▶ _Prompt_: Please report how many lines of the data include the word "Hjoin", with the number as the entire reply.

Dataset excerpts:
══════════════════════════════

Lemma succeeds_operands (lhs : ast.expr) (comparators : list ast.expr) st :
  (∀ st, succeeds (stringify_expr globals lhs) st ↔ supported lhs = true) →
  list_all ast.expr
    (λ node, ∀ st, succeeds (stringify_expr globals node) st
                   ↔ supported node = true) comparators →
  ∀ values st',
    (lhs' ← stringify_expr globals lhs;
     comparators' ← mapM (stringify_expr globals) comparators;
     mret (lhs' :: comparators')) st = (Ok values, st') →
    st' = st
    ∧ supported lhs = true ∧ forallb supported comparators = true
    ∧ length values = S (length comparators).
Proof.
  intros Hlhs Hall values st' Hrun.
  apply bind_Ok_inv in Hrun as (lhs' & st1 & Hl & Hrun).
  pose proof (stringify_expr_quiet _ _ _ _ _ Hl) as ->.
  apply bind_Ok_inv in Hrun as (cs & st2 & Hcs & [= <- <-]).
  pose proof (mapM_quiet _ _ (stringify_expr_quiet globals) _ _ _ Hcs) as ->.
  split; [done|].
  split; [apply (proj1 (Hlhs st)); by eexists|].
  split; [apply (proj1 (succeeds_all_supported _ st Hall)); by eexists|].
  simpl. by rewrite (mapM_Ok_length _ _ _ _ _ Hcs).
Qed.

(** X10: an expression is translated exactly when it is supported:
    when it is, its translation succeeds and leaves the state as it
    was, and when it is not, its translation fails. *)
Theorem translated_iff_supported node :
  ∀ st, succeeds (stringify_expr globals node) st ↔ supported node = true.
Proof.
  induction node as
    [ op values IHvalues | lhs IHlhs op rhs IHrhs | op operand IHoperand
    | lhs IHlhs ops comparators IHcomparators | func IHfunc args IHargs
    | n | s | constant | value IHvalue attr | value IHvalue sl IHsl
    | id | elts IHelts | elts IHelts | kind ];
    intros st; cbn [stringify_expr supported].
  - (* BoolOp *)
    rewrite succeeds_bind_ret
      by (apply mapM_quiet; intros x; apply stringify_expr_quiet).
    by apply succeeds_all_supported.
  - (* BinOp *)
    destruct (BIN_OP_FORMATS op) as [str_format|].
    + rewrite (succeeds_bind _ _ (succeeds (stringify_expr globals rhs) st));
        [|apply stringify_expr_quiet
         |intros lhs'; by apply succeeds_bind_ret, stringify_expr_quiet].
      rewrite !andb_true_iff, bool_decide_eq_true, IHlhs, IHrhs.
      split; [by intros [? ?]|by intros [[_ ?] ?]].
    + split; [by intros ?%succeeds_raise_error|].
      rewrite !andb_true_iff, bool_decide_eq_true. by intros [[[? [=]] _] _].
  - (* UnaryOp *)
    destruct op; cbn [UNARY_OP_FORMATS];
      by rewrite succeeds_bind_ret by apply stringify_expr_quiet.
  - (* Compare *)
    destruct ops as [|op [|op2 ops]].
    + split; [|done]. intros [text Hrun].
      apply bind_Ok_inv in Hrun as ([ops' values] & st1 & [= <- <- <-] & Hrun).
      discriminate Hrun.
    + cbn [compare_loop fmap list_fmap].
      destruct (COMPARE_OP_STR (OpClass op)) as [sym|] eqn:Hop.
      * rewrite !andb_true_iff, bool_decide_eq_true, Nat.leb_le.
        split.
        -- intros [text Hrun].
           apply bind_Ok_inv in Hrun as ([ops' values] & st1 & Hloop & Hjoin).
           apply bind_Ok_inv in Hloop as (ops1 & st2 & Hops & Hloop).
           rewrite (mapM_compare_lookup_single _ _ _ Hop) in Hops.
           injection Hops as <- <-.
           apply bind_Ok_inv in Hloop as (values1 & st3 & Hvalues & [= <- <- <-]).
           destruct (succeeds_operands _ _ _ IHlhs IHcomparators _ _ Hvalues)
             as (-> & Hl & Hcs & Hlen).
           destruct values1 as [|lhs' comparators']; [discriminate|].
           assert (length comparators' ≤ 1)%nat
             by (apply (proj1 (compare_join_single sym lhs' comparators' st));
                 by exists text).
           simpl in Hlen. repeat split; [by eexists|done|done|lia].
        -- intros [[[_ Hl] Hcs] Hlen].
           apply (proj2 (IHlhs st)) in Hl as [lhs' Hl].
           apply (proj2 (succeeds_all_supported _ st IHcomparators)) in Hcs
             as [comparators' Hcs].
           assert (length comparators' ≤ 1)%nat as Hlen'
             by (by rewrite (mapM_Ok_length _ _ _ _ _ Hcs)).
           apply (proj2 (compare_join_single sym lhs' comparators' st)) in Hlen'
             as [text Hjoin].
           exists text.
           erewrite bind_Ok
             by (erewrite bind_Ok
                   by exact (mapM_compare_lookup_single _ _ _ Hop);
                 erewrite bind_Ok
                   by (erewrite bind_Ok by exact Hl;
                       erewrite bind_Ok by exact Hcs; reflexivity);
                 reflexivity).
           exact Hjoin.
      * rewrite !andb_true_iff, bool_decide_eq_true. split.
        -- intros [text Hrun].
           apply bind_Ok_inv in Hrun as (? & ? & Hrun & _).
           by rewrite raise_error_run in Hrun.
        -- by intros [[[[? [=]] _] _] _].
    + split; [|done]. intros [text Hrun].
      by apply compare_chain_never_succeeds in Hrun.
  - (* Call *)
    rewrite (succeeds_bind _ _ (succeeds (stringify_expr globals func) st));
      [|apply mapM_quiet; intros x; apply stringify_expr_quiet
       |intros args'; by apply succeeds_bind_ret, stringify_expr_quiet].
    by rewrite andb_true_iff, IHfunc, (succeeds_all_supported _ st IHargs).
  - (* Num *) split; [done|]. intros _. apply succeeds_ret.
  - (* Str *) split; [by intros ?%succeeds_raise_error|done].
  - (* NameConstant *)
    split; [done|]. intros _. destruct constant; apply succeeds_ret.
  - (* Attribute *)
    by rewrite succeeds_bind_ret by apply stringify_expr_quiet.
  - (* Subscript *)
    destruct IHsl as [index IHindex| |].
    + rewrite (succeeds_bind _ _ (succeeds (stringify_expr globals index) st));
        [|apply stringify_expr_quiet
         |intros value'; by apply succeeds_bind_ret, stringify_expr_quiet].
      by rewrite andb_true_iff, IHvalue, IHindex.
    + split; [by intros ?%succeeds_raise_error|done].
    + split; [by intros ?%succeeds_raise_error|done].
  - (* Name *) split; [done|]. intros _. apply succeeds_ret.
  - (* List *)
    rewrite succeeds_bind_ret
      by (apply mapM_quiet; intros x; apply stringify_expr_quiet).
    by apply succeeds_all_supported.
  - (* Tuple *) split; [by intros ?%succeeds_raise_error|done].
  - (* OtherExpr *) split; [by intros ?%succeeds_raise_error|done].
Qed.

══════════════════════════════

▶ _Answer to this exercise_: 3